DATA TO USE.
(* ===== verification/BlockState.v ===== *)
(** * Block headers and the state they build.

    [block_header_state.cpp] with [block_header.hpp], [producer_schedule.hpp] and
    [block_timestamp.hpp]: which producer may sign the next block, the confirmations
    that producers give to earlier blocks, and which blocks become irreversible.  The
    hashes of headers and schedules, and the recovery of the key a digest was signed
    with, belong to a library and are parameters. *)
From stdpp Require Import base gmap list sorting strings.
From Stdlib Require Import ZArith Lia.
From S2P Require Import Prelude Merkle.

Open Scope Z_scope.

(** ** Configuration, as the build script sets it. *)
Definition block_interval_ms : Z := 1000.
Definition block_timestamp_epoch : Z := 946684800000.
Definition producer_repetitions : Z := 3.
Definition max_producers : Z := 21.
Definition maximum_tracked_dpos_confirmations : nat := 1024.

(** ** [block_timestamp]: the number of the slot, in 32 bits. *)

(** [operator fc::time_point], in microseconds. *)
Definition to_time_point (slot : Z) : Z := i64 (slot * block_interval_ms + block_timestamp_epoch) * 1000.

(** [set_time_point]: the arithmetic is unsigned, the epoch being an [uint64_t]. *)
Definition from_time_point (t : Z) : Z :=
  let msec_since_epoch := Z.quot t 1000 in
  u32 (u64 (msec_since_epoch - block_timestamp_epoch) / block_interval_ms).

Definition timestamp_next (slot : Z) : result Z :=
  (check* (1 <=? 2 ^ 32 - 1 - slot) with "block timestamp overflow" in Ok (slot + 1))%res.

Section state.
Context {key signature : Type} `{!EqDecision key}.

Record producer_key := ProducerKey { producer_name : Z; pk_signing_key : key }.
Record producer_schedule_type := ProducerSchedule { version : Z; producers : list producer_key }.

(** Nothing where the source returns the empty key. *)
Definition get_producer_key (schedule : producer_schedule_type) (p : Z) : option key :=
  pk_signing_key <$> List.find (fun i => producer_name i =? p) (producers schedule).

Record signed_block_header := Header {
  timestamp : Z;
  producer : Z;
  confirmed : Z;
  previous : digest_type;
  transaction_mroot : digest_type;
  action_mroot : digest_type;
  schedule_version : Z;
  new_producers : option producer_schedule_type;
  header_extensions : list (list Z);
  producer_signature : option signature;
}.

Definition empty_header : signed_block_header :=
  Header 0 0 1 zero_digest zero_digest zero_digest 0 None [] None.

Record header_confirmation := HeaderConfirmation {
  hc_block_id : digest_type;
  hc_producer : Z;
  hc_producer_signature : signature;
}.

(** The digest leaves the signature out. *)
Context (header_digest : signed_block_header -> digest_type).
Context (schedule_digest : producer_schedule_type -> digest_type).
Context (hash_pair : digest_type * digest_type -> digest_type).
(** [fc::crypto::public_key( signature, digest )]. *)
Context (recover : signature -> digest_type -> option key).
(** [fc::endian_reverse_u32]. *)
Context (endian_reverse_u32 : Z -> Z).

Definition num_from_id (id : digest_type) : Z := endian_reverse_u32 (u32 (hash0 id)).

Definition header_block_num (h : signed_block_header) : Z := u32 (num_from_id (previous h) + 1).

(** [block_header::id]: the number of the block in place of the lowest 32 bits. *)
Definition header_id (h : signed_block_header) : digest_type :=
  let result := header_digest h in
  Digest (u64 (Z.land (hash0 result) 0xffffffff00000000 + endian_reverse_u32 (header_block_num h)))
    (hash1 result) (hash2 result) (hash3 result).
Lemma fork_reachable_invariant db : fork_reachable db -> db_ok db /\ head_ok db.
Proof.
  induction 1 as [db l db' ???? H|db s _ [IH1 IH2]|db n skip db' _ [IH1 IH2] Hadd H
    |db b skip db' _ [IH1 IH2] Hs H|db i db' _ [IH1 IH2] H|db l v db' _ [IH1 IH2] H|db l v db' _ [IH1 IH2] H].
  - by eapply set_block_ok.
  - destruct (make_shared s db) as [n db'] eqn:Hm. cbn.
    pose proof (make_shared_agree _ _ _ _ IH1 Hm) as (? & ? & ? & ?).
    split; [by eapply agree_ok|by eapply agree_head].
  - by apply add_state_ok in H as (? & ? & _).
  - by eapply add_block_ok.
  - by eapply remove_keeps_ok.
  - unfold set_validity in H. destruct v; cbn in H; [injection H as <-|by eapply remove_keeps_ok].
    split; [apply (agree_ok db)|apply (agree_head db)]; try done; intros; by apply update_at_state.
  - unfold mark_in_current_chain in H. destruct (Bool.eqb _ _); [by injection H as <-|].
    apply rbind_ok in H as (x & _ & H). injection H as <-.
    split; [apply (agree_ok db)|apply (agree_head db)]; try done; intros; by apply update_at_state.
Qed.

(** ** Branches. *)

(** The blocks from [l] back to one that builds on [p]. *)
Inductive path db : block_state_ptr -> list block_state_ptr -> digest_type -> Prop :=
| path_last l p : l ∈ index db -> prev_at db l = p -> path db l [l] p
| path_step l l' b p : l ∈ index db -> l' ∈ index db -> id_at db l' = prev_at db l -> path db l' b p ->
    path db l (l :: b) p.

Section branches.
Context db (Hok : db_ok db) (r : digest_type).
Context (Hr : forall l, l ∈ index db -> prev_at db l = r \/ exists l', l' ∈ index db /\ id_at db l' = prev_at db l).
Abbreviation lowest := (u32 (num_from_id r + 1)).

Lemma parent_exists l :
  l ∈ index db -> lowest < num_at db l ->
  exists l', get_block (prev_at db l) db = Some l' /\ l' ∈ index db /\ id_at db l' = prev_at db l /\
    num_at db l = num_at db l' + 1.
Proof.
  intros Hl Hlt. destruct (Hr _ Hl) as [E|(l' & Hl' & E)].
  - exfalso. pose proof (block_num_prev _ (ok_block _ Hok _ Hl)) as Hn. unfold prev_at in E.
    rewrite E in Hn. unfold num_at in Hlt. lia.
  - exists l'. split_and!; [|done|done|by apply num_link]. rewrite <- E. by apply get_block_at, Hl'; apply Hok.
Qed.

Lemma lowest_root l : l ∈ index db -> num_at db l <= lowest -> prev_at db l = r.
Proof.
  intros Hl Hle. destruct (Hr _ Hl) as [E|(l' & Hl' & E)]; [done|].
  pose proof (num_link _ _ _ Hok Hl Hl' E). pose proof (num_lowest _ _ _ Hok Hr Hl'). lia.
Qed.

Lemma climb_ok fuel : forall target l b,
  l ∈ index db -> lowest <= target -> (Z.to_nat (num_at db l - target) < fuel)%nat ->
  exists b' l', climb fuel target l b db = Ok (b ++ b', l') /\ l' ∈ index db /\
    num_at db l' = Z.min (num_at db l) target /\
    (forall x, x ∈ b' -> target < num_at db x <= num_at db l) /\
    (forall b2 p, path db l' b2 p -> path db l (b' ++ b2) p).
Proof.
  induction fuel as [|fuel IH]; intros target l b Hl Hlow Hf; [lia|]. cbn [climb].
  destruct (Z.ltb_spec target (num_at db l)) as [Hlt|Hge].
  - destruct (parent_exists l Hl ltac:(lia)) as (l1 & Hg & Hl1 & E & Hn). rewrite Hg. cbn [of_option rbind].
    destruct (IH target l1 (b ++ [l]) Hl1 Hlow ltac:(lia)) as (b' & l' & -> & Hl' & Hn' & Hb & Hp).
    exists (l :: b'), l'. rewrite <- app_assoc. split_and!; [done|done|lia| |].
    + intros x [->|Hx]%elem_of_cons; [lia|]. apply Hb in Hx. lia.
    + intros b2 p H2. cbn. eapply path_step; [done|exact Hl1|done|by apply Hp].
  - exists [], l. rewrite app_nil_r. split_and!; [done|done|lia| |done].
    intros x Hx. by apply not_elem_of_nil in Hx.
Qed.

Lemma climb_both_ok fuel : forall l1 l2 b1 b2,
  l1 ∈ index db -> l2 ∈ index db -> num_at db l1 = num_at db l2 ->
  (Z.to_nat (num_at db l1 - lowest) < fuel)%nat ->
  exists c1 c2 p, climb_both fuel l1 l2 b1 b2 db = Ok (b1 ++ c1, b2 ++ c2) /\
    path db l1 c1 p /\ path db l2 c2 p /\ (forall x, x ∈ c1 -> x ∈ c2 -> prev_at db x = p) /\
    (forall x, x ∈ c1 \/ x ∈ c2 -> num_at db x <= num_at db l1).
Proof.
  induction fuel as [|fuel IH]; intros l1 l2 b1 b2 H1 H2 Hn Hf; [lia|]. cbn [climb_both].
  case_bool_decide as E.
  - exists [l1], [l2], (prev_at db l1).
    split_and!; [done|by apply path_last|by apply path_last|by intros x ->%list_elem_of_singleton|].
    intros x [->%list_elem_of_singleton| ->%list_elem_of_singleton]; lia.
  - assert (Hlow : lowest < num_at db l1).
    { destruct (decide (num_at db l1 <= lowest)) as [Hle|]; [|lia]. exfalso. apply E.
      rewrite (lowest_root _ H1 Hle). symmetry. apply (lowest_root _ H2). lia. }
    destruct (parent_exists l1 H1 Hlow) as (l1' & G1 & H1' & E1 & N1). rewrite G1. cbn [of_option rbind].
    destruct (parent_exists l2 H2 ltac:(lia)) as (l2' & G2 & H2' & E2 & N2). rewrite G2. cbn [of_option rbind].
    destruct (IH l1' l2' (b1 ++ [l1]) (b2 ++ [l2]) H1' H2' ltac:(lia) ltac:(lia))
      as (c1 & c2 & p & -> & P1 & P2 & Hd & Hb).
    exists (l1 :: c1), (l2 :: c2), p. rewrite <- !app_assoc. split_and!.
    + done.
    + by apply (path_step db l1 l1').
    + by apply (path_step db l2 l2').
    + intros x [->|Hx1]%elem_of_cons [Ex|Hx2]%elem_of_cons.
      * by rewrite Ex in E.
      * pose proof (Hb _ (or_intror Hx2)). lia.
      * subst x. pose proof (Hb _ (or_introl Hx1)). lia.
      * by apply Hd.
    + intros x [[->|Hx]%elem_of_cons|[->|Hx]%elem_of_cons]; [lia| |lia|].
      * pose proof (Hb _ (or_introl Hx)). lia.
      * pose proof (Hb _ (or_intror Hx)). lia.
Qed.
End branches.
(* ===== verification/ForkSwitch.v ===== *)
(** * Switching forks.

    [controller_impl::maybe_switch_forks], [pop_block], [apply_block], [commit_block] and
    [abort_block] of [controller.cpp]: after a block has been added to the fork database, the
    controller makes the state of the chain follow the best branch.  The database of the chain
    belongs to a library and is given by its interface [Chainbase]; what the transactions of a
    block do to its contents is a parameter. *)
From stdpp Require Import base gmap list strings.
From Stdlib Require Import ZArith Lia.
From S2P Require Import Prelude Merkle BlockState ForkDb.

Open Scope Z_scope.

Inductive block_status := irreversible_status | validated_status | complete_status | incomplete_status.
Inductive db_read_mode := SPECULATIVE | HEAD | READ_ONLY | IRREVERSIBLE.

#[global] Instance block_status_eq_dec : EqDecision block_status.
Proof. solve_decision. Defined.

(** ** The receipts of a block. *)
Inductive status_enum := executed | soft_fail | hard_fail | delayed | expired.

#[global] Instance status_enum_eq_dec : EqDecision status_enum.
Proof. solve_decision. Defined.

Record transaction_receipt_header := ReceiptHeader {
  status : status_enum;
  cpu_usage_us : Z;
  net_usage_words : Z;
}.

#[global] Instance receipt_header_eq_dec : EqDecision transaction_receipt_header.
Proof. solve_decision. Defined.

Section receipts.
Context {trx : Type}.

(** A packed transaction, given as what it unpacks to, or the id of a deferred one. *)
Inductive trx_or_id := PackedTrx (t : trx) | TrxId (i : digest_type).

Record transaction_receipt := TransactionReceipt {
  receipt_header : transaction_receipt_header;
  receipt_trx : trx_or_id;
}.

(** What a block has beside its header. *)
Record block_body := BlockBody {
  transactions : list transaction_receipt;
  block_extensions : list (Z * list Z);
}.
End receipts.

(** ** The database of the chain: its contents [X], and sessions that can be undone, each of
    which raises the revision by one. *)
Class Chainbase (D X : Type) := {
  contents : D -> X;
  update : X -> D -> D;
  start_undo_session : D -> D;
  undo : D -> D;
  revision : D -> Z;
  contents_update x d : contents (update x d) = x;
  contents_session d : contents (start_undo_session d) = contents d;
  undo_session x d : undo (update x (start_undo_session d)) = d;
  revision_update x d : revision (update x d) = revision d;
  revision_session d : revision (start_undo_session d) = revision d + 1;
}.

(** The options of the controller that decide which checks are made again. *)
Record checks_config := ChecksConfig {
  force_all_checks : bool;
  disable_replay_opts : bool;
  light_mode : bool;
}.
Lemma ram_of_charges (l : list Z) cpu net slot Q db db1 a :
  (forall a, a ∉ l -> usages db1 !! a = usages db !! a) ->
  (forall a, a ∈ l -> exists u u', usages db !! a = Some u /\ add_usage cpu net slot db u = Ok u' /\ Q db a u' /\
     usages db1 !! a = Some u') -> ram_of a db1 = ram_of a db.
Proof.
  intros Hout Hin. unfold ram_of. destruct (decide (a ∈ l)) as [Ha|Ha]; [|by rewrite Hout].
  destruct (Hin a Ha) as (u & u' & -> & (_ & _ & Hr)%add_usage_inv & _ & ->). done.
Qed.

Lemma ram_step o db db' a :
  op_ok o -> ram_in_range o -> (forall a, 0 <= ram_of a db < 2 ^ 64) -> apply_op db o = Ok db' ->
  ram_of a db' = ram_of a db + op_ram a o /\ 0 <= ram_of a db' < 2 ^ 64.
Proof.
  intros Ho Hrange Hr H. specialize (Hr a) as Ha.
  destruct o as [b|l cpu net slot|l slot|b d|b r n c| |n|c n|g]; cbn [apply_op op_ok op_ram] in *.
  - unfold initialize_account in H. rinv. unfold ram_of in *. cbn. destruct (decide (a = b)) as [->|Hne].
    + match goal with E : usages db !! b = None |- _ => rewrite E in * end. rewrite lookup_insert_eq. cbn. lia.
    + rewrite lookup_insert_ne by done. lia.
  - destruct Ho as [Hnd _]. apply add_transaction_usage_inv in H as (db1 & Hf & _ & _ & _ & _ & Heq).
    eapply (charge_all cpu net slot _ within (charge_account_step cpu net slot) ltac:(done)) in Hf as (_ & Hout & Hin); [|done].
    rewrite Heq. change (ram_of a (with_state _ db1)) with (ram_of a db1).
    rewrite (ram_of_charges l cpu net slot within db db1 a Hout Hin). lia.
  - destruct Ho as [Hnd _]. unfold update_account_usage in H.
    eapply (charge_all 0 0 slot _ (fun _ _ _ => True)) in H as (_ & Hout & Hin); [|intros; by apply update_usage_step|done..].
    rewrite (ram_of_charges l 0 0 slot (fun _ _ _ => True) db db' a Hout Hin). lia.
  - apply add_pending_ram_ok in H as (H1 & H2 & H3); [|done|done].
    case_decide as E; [subst; lia|]. rewrite H3 by congruence. lia.
  - unfold set_account_limits in H. rinv. change (ram_of a (with_limits _ _ db)) with (ram_of a db). lia.
  - apply process_limits_usages in H as [Hu _]. unfold ram_of in *. rewrite Hu. lia.
  - unfold process_block_usage in H. rinv. change (ram_of a (with_state _ db)) with (ram_of a db). lia.
  - unfold set_block_parameters in H. rinv. change (ram_of a (with_config _ db)) with (ram_of a db). lia.
  - unfold set_gmr_parameters in H. rinv. change (ram_of a (with_gmr _ db)) with (ram_of a db). lia.
Qed.

(** The memory recorded for an account is the sum of what it was charged and refunded, and
    never leaves the range of 64 bits. *)
Theorem ram_usage_exact stakes rent ops db (a : Z) :
  Forall (fun o => op_ok o /\ ram_in_range o) ops -> rfold apply_op (initialize_database stakes rent) ops = Ok db ->
  ram_of a db = ram_deltas a ops /\ 0 <= ram_of a db < 2 ^ 64.
Proof.
  revert db a. induction ops as [|o ops IH] using rev_ind; intros db a Hops H.
  - cbn in H. rinv. done.
  - apply Forall_app in Hops as [Hops Ho]. rewrite rfold_app in H. apply rbind_ok in H as (db1 & H1 & H2).
    cbn in H2. apply rbind_ok in H2 as (db2 & H2 & H3). rinv. inversion Ho as [|? ? [Hok Hr] _]; subst.
    rewrite ram_deltas_snoc. destruct (ram_step o db1 db a Hok Hr) as [-> ?]; [intros; by apply IH|done|].
    rewrite (proj1 (IH db1 a Hops H1)). rewrite <- (proj1 (IH db1 a Hops H1)). done.
Qed.

(** * Examples. *)
Definition rx_setup : list resource_op :=
  [OpAccount 5; OpAccount 6; OpLimits 5 (-1) 0 0; OpLimits 6 (-1) 1 1; OpProcessLimits].
Definition rx_ops : list resource_op :=
  rx_setup ++ [OpRam 5 300; OpTransaction [5; 6] 800 400 7; OpRam 5 (-100); OpTransaction [5] 1000 500 10].
Definition rx_run_db (ops : list resource_op) : resource_db :=
  match rfold apply_op (initialize_database ∅ None) ops with Ok d => d | Err _ => initialize_database ∅ None end.

Lemma rx_ops_ok : Forall (fun o => op_ok o /\ ram_in_range o) rx_ops.
Proof. repeat constructor; cbn; try lia; set_solver. Qed.
Lemma rx_run : rfold apply_op (initialize_database ∅ None) rx_ops = Ok (rx_run_db rx_ops).
Proof. vm_compute. reflexivity. Qed.

(** The check of a transaction grants the guaranteed minimum of the processor in place of
    that of the network: an account told that 10240 bytes are left is charged 200000. *)
(** The check of a transaction's use of the network grants the guaranteed minimum
    of the processor: an account told that 10240 bytes are left is charged 200000
    bytes. *)
Theorem net_minimum_mistaken :
  get_account_net_limit 5 true (rx_run_db rx_setup) = Ok 10240 /\
  exists db, add_transaction_usage [5] 100 200000 11 (rx_run_db rx_setup) = Ok db.
Proof. split; [vm_compute; reflexivity|]. eexists. vm_compute. reflexivity. Qed.

Lemma ram_usage_exact_witness : ram_of 5 (rx_run_db rx_ops) = 200.
Proof. apply (ram_usage_exact ∅ None rx_ops _ 5 rx_ops_ok rx_run). Defined.

Lemma rx_ops_types : Forall op_ok rx_ops.
Proof. eapply Forall_impl; [apply rx_ops_ok|]. naive_solver. Qed.

Lemma use_of_window_witness :
  rate_limiting_precision * weighted_use [(1000, 10); (800, 7)] 10 86400
    <= 86400 * ((200000 + 1) * rate_limiting_precision + 86400 * 2).
Proof.
  apply (use_of_window ∅ None (rx_setup ++ [OpRam 5 300; OpTransaction [5; 6] 800 400 7; OpRam 5 (-100)])
    [5] 1000 500 10 5 (rx_run_db rx_ops) (AccountResourceLimit 1801 198199 200000)).
  - apply rx_ops_types.
  - apply rx_run.
  - set_solver.
  - vm_compute. reflexivity.
  - cbn. lia.
Defined.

INSTRUCTIONS TO FOLLOW.
Using the material above, transcribe exactly the lines from the line with "Lemma parent_exists l" to the line with "rewrite E in Hn."; both count, and nothing else goes in.

FINISHED TASK.
Lemma parent_exists l :
  l ∈ index db -> lowest < num_at db l ->
  exists l', get_block (prev_at db l) db = Some l' /\ l' ∈ index db /\ id_at db l' = prev_at db l /\
    num_at db l = num_at db l' + 1.
Proof.
  intros Hl Hlt. destruct (Hr _ Hl) as [E|(l' & Hl' & E)].
  - exfalso. pose proof (block_num_prev _ (ok_block _ Hok _ Hl)) as Hn. unfold prev_at in E.
    rewrite E in Hn. unfold num_at in Hlt. lia.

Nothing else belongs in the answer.